Stored entries:
Content starts

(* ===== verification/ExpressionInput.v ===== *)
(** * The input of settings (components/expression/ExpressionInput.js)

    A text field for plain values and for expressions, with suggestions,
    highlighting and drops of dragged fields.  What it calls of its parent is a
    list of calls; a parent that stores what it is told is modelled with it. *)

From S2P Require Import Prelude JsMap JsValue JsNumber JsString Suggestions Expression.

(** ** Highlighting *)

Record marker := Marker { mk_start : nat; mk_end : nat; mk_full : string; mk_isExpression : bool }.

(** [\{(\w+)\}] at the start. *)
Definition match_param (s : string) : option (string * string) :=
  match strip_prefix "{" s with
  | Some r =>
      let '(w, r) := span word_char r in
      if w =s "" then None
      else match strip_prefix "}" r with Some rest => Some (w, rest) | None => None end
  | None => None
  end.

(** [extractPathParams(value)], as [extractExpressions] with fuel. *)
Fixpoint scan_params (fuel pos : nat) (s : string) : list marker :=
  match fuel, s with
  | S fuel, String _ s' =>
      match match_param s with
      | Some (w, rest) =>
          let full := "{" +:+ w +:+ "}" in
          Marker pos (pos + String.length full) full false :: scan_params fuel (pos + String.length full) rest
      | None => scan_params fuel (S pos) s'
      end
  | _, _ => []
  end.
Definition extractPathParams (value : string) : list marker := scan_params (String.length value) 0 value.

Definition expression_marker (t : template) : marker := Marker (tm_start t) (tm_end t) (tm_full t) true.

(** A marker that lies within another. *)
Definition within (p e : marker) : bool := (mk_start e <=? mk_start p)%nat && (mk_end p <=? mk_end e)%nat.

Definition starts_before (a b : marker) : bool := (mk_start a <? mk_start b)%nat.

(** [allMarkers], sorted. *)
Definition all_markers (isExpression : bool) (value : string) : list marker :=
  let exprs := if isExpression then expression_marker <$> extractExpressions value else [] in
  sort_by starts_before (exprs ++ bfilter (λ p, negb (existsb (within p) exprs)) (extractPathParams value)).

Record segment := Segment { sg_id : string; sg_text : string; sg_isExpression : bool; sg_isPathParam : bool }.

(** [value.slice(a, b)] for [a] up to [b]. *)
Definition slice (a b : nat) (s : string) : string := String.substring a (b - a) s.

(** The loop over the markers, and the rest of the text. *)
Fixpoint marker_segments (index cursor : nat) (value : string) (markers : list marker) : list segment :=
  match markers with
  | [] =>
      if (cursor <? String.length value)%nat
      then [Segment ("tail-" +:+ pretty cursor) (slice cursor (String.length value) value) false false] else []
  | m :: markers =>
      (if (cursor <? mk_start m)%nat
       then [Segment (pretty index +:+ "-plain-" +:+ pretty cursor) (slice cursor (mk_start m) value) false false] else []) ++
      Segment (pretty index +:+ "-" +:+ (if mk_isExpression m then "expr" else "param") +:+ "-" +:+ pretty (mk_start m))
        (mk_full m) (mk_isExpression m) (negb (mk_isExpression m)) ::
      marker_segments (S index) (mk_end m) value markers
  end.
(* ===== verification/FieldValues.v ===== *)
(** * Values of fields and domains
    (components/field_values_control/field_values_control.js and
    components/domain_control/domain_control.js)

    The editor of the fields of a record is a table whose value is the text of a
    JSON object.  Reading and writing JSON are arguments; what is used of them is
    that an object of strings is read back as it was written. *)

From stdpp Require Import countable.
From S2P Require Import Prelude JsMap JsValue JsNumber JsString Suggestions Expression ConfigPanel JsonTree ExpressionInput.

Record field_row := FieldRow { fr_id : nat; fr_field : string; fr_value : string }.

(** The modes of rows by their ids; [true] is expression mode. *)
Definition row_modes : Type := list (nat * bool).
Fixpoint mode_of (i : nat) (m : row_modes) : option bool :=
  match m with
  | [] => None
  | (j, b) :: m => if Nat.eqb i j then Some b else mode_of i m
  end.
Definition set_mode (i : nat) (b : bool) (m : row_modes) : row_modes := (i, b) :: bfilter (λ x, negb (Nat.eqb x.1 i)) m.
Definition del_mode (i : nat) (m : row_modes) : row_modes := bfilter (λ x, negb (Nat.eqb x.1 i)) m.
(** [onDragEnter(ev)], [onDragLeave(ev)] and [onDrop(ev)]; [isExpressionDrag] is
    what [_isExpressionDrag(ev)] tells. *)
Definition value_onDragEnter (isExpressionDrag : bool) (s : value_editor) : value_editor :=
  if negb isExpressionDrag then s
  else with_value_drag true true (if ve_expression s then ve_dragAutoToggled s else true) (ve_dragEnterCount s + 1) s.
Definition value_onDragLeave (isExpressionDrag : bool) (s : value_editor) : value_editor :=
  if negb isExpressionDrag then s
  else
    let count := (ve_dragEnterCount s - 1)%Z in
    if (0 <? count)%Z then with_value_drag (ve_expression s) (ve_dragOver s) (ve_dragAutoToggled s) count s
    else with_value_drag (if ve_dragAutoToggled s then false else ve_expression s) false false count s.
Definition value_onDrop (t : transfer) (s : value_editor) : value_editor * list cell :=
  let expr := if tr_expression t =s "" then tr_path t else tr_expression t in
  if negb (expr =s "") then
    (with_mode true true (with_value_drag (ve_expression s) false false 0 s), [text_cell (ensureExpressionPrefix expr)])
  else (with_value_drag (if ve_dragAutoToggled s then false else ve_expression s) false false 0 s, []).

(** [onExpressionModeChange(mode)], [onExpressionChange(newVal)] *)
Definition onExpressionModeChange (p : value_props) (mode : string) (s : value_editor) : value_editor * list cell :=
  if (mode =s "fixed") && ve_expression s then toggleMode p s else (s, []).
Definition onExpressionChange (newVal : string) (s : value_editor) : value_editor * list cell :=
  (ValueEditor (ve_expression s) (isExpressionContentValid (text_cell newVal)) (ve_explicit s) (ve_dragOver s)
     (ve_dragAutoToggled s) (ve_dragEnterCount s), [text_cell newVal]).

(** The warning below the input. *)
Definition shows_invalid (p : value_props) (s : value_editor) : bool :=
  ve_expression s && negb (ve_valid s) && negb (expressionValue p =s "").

Content ends
Content starts

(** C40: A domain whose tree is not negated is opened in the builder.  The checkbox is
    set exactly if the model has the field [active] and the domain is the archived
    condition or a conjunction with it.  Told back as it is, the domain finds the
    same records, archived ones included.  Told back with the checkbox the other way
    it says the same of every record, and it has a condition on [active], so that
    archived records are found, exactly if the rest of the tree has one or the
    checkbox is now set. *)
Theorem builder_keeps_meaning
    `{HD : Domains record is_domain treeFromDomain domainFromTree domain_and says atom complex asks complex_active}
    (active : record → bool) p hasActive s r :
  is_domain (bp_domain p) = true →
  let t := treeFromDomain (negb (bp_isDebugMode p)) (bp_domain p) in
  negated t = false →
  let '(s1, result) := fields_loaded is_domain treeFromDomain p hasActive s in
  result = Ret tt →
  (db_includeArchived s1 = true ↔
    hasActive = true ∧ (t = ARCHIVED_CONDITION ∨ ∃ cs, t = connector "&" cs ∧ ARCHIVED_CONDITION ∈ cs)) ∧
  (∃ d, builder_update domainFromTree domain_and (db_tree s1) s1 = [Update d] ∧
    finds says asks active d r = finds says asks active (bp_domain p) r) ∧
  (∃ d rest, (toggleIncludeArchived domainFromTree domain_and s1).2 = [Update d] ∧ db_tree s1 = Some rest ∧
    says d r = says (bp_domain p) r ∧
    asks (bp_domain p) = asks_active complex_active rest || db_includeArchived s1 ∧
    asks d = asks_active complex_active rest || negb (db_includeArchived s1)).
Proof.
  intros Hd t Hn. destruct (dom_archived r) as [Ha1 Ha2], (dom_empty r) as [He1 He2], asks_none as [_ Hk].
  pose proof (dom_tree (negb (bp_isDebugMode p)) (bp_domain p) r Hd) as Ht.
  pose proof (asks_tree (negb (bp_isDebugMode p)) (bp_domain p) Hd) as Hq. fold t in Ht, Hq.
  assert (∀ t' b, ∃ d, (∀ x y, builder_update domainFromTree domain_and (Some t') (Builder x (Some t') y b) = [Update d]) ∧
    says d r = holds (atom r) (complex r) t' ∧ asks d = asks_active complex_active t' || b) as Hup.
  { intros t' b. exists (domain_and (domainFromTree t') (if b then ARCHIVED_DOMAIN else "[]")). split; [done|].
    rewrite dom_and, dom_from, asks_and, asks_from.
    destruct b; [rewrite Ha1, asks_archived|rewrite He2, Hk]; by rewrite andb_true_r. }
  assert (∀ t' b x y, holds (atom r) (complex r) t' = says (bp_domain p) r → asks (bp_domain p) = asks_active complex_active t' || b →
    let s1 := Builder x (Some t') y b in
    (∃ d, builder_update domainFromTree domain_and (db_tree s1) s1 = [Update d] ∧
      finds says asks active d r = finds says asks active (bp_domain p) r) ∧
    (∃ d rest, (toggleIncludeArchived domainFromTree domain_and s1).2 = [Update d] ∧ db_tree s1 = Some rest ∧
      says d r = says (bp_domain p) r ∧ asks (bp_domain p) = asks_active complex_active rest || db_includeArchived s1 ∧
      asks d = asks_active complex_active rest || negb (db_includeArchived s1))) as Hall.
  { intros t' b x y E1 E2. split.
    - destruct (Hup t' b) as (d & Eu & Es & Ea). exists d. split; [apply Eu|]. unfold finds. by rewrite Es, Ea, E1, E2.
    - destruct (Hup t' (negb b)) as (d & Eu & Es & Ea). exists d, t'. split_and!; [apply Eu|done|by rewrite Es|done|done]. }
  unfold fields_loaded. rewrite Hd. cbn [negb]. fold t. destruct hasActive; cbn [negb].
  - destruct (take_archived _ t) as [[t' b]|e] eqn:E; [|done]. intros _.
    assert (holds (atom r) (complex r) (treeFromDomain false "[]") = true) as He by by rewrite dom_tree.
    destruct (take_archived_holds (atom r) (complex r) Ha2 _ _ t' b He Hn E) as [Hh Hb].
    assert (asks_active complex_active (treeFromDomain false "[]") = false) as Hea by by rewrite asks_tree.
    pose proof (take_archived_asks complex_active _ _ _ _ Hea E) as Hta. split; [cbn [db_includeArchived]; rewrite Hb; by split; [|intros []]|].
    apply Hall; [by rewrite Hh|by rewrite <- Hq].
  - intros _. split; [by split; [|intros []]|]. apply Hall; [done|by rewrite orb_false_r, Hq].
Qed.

Content ends

__EXERCISE AIM__.
The lines above from the one with "(** [allMarkers], sorted. *)" through the one with "Definition slice (a" are to be duplicated exactly, ends included, with nothing added.

__TASK RESPONSE__.
(** [allMarkers], sorted. *)
Definition all_markers (isExpression : bool) (value : string) : list marker :=
  let exprs := if isExpression then expression_marker <$> extractExpressions value else [] in
  sort_by starts_before (exprs ++ bfilter (λ p, negb (existsb (within p) exprs)) (extractPathParams value)).

Record segment := Segment { sg_id : string; sg_text : string; sg_isExpression : bool; sg_isPathParam : bool }.

(** [value.slice(a, b)] for [a] up to [b]. *)
Definition slice (a b : nat) (s : string) : string := String.substring a (b - a) s.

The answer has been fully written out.